In the end, I do hope that the debate between standard and behavioral economics will not take the shape of an ideological battle. We would make little progress if the behavioral economists took the position that we have to throw standard economics—invisible hands, trickle-downs, and the rest of it—out with the bathwater. Likewise, it would be a shame if rational economists continue to ignore the accumulating data from research into human behavior and decision making. Instead, I think that we need to approach the big questions of society (such as how to create better educational systems, how to design tax systems, how to model retirement and health-care systems, and how to build a more robust stock market) with the dispassion of science; we should explore different hypotheses and possible mechanisms and submit them to rigorous empirical testing.

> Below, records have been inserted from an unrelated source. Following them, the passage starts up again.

(* ===== verification/ReadInv.v ===== *)
(** * The invariant of the read path

    [rinv w] states for all read tasks together that the cache is consistent with the
    chunks they hold ([cside]), that the membufs of the child tasks under way are locked
    and not uptodate, and for each task that its chunks tile its range, that its counter
    of backend reads is exact and that it holds the right bytes ([running]), or that it
    was answered once, with the right bytes ([answered]).  [foc] is the same, seen from one
    task whose handler is running. *)
From S2P Require Import Prelude CacheState Membuf MembufSpec ChunkMap FileCache CacheInv CacheOps ScanGet CacheGet CacheRelease CacheSteps CacheFrame Readahead ReadaheadSpec ReadPath ReadCache.

(** Where a chunk is, without the progress of its read. *)
Definition place (bc : bytes_chunk) : bytes_chunk := bc_set 0 0 bc.

Lemma place_set p n bc : place (bc_set p n bc) = place bc.
Proof. done. Qed.

Lemma place_unread bc : unread bc → place bc = bc.
Proof. intros [Hp Hc]. destruct bc. simpl in *. by subst. Qed.

Definition busy (s : slot) : Prop := s_prog s ≠ Finished.
#[export] Instance busy_dec s : Decision (busy s).
Proof. unfold busy. solve_decision. Defined.

(** The chunks of a task: all, those whose child task is under way, and those that are
    in the chunkmap because the task uses them. *)
Definition bcs (x : read_task) : list bytes_chunk := (s_bc <$> visited x) ++ todo x.
Definition flying (x : read_task) : list bytes_chunk := s_bc <$> filter busy (visited x).
Definition pinned (x : read_task) : list bytes_chunk := flying x ++ todo x.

For instance, in my ideal world, before implementing any public policy—such as No Child Left Behind or a $130 billion tax rebate or a $700 billion bailout for Wall Street—we would first get a panel of experts from different fields to propose their best educated guess as to what approach would achieve the policy’s objectives. Next, instead of implementing the idea proposed by the most vocal or prestigious person in this group, we would conduct a pilot study of the different ideas. Maybe we could take a small state like Rhode Island (or other places interested in participating in such programs) and try a few different approaches for a year or two to see which one works best; we could then confidently adopt the best plan on a large scale. As in all experiments, the volunteering municipalities would end up with some conditions providing worse outcomes than others, but on the plus side there would also be those who would achieve better outcomes, and of course the real benefit of these experiments would be the long-term adoption of better programs for the whole country.

I realize that this is not an elegant solution because conducting rigorous experiments in public policy, in business, or even in our personal lives is not simple, nor will it provide simple answers to all of our problems. But given the complexity of life and the speed at which our world is changing, I don’t see any other way to truly learn the best ways to improve our human lot.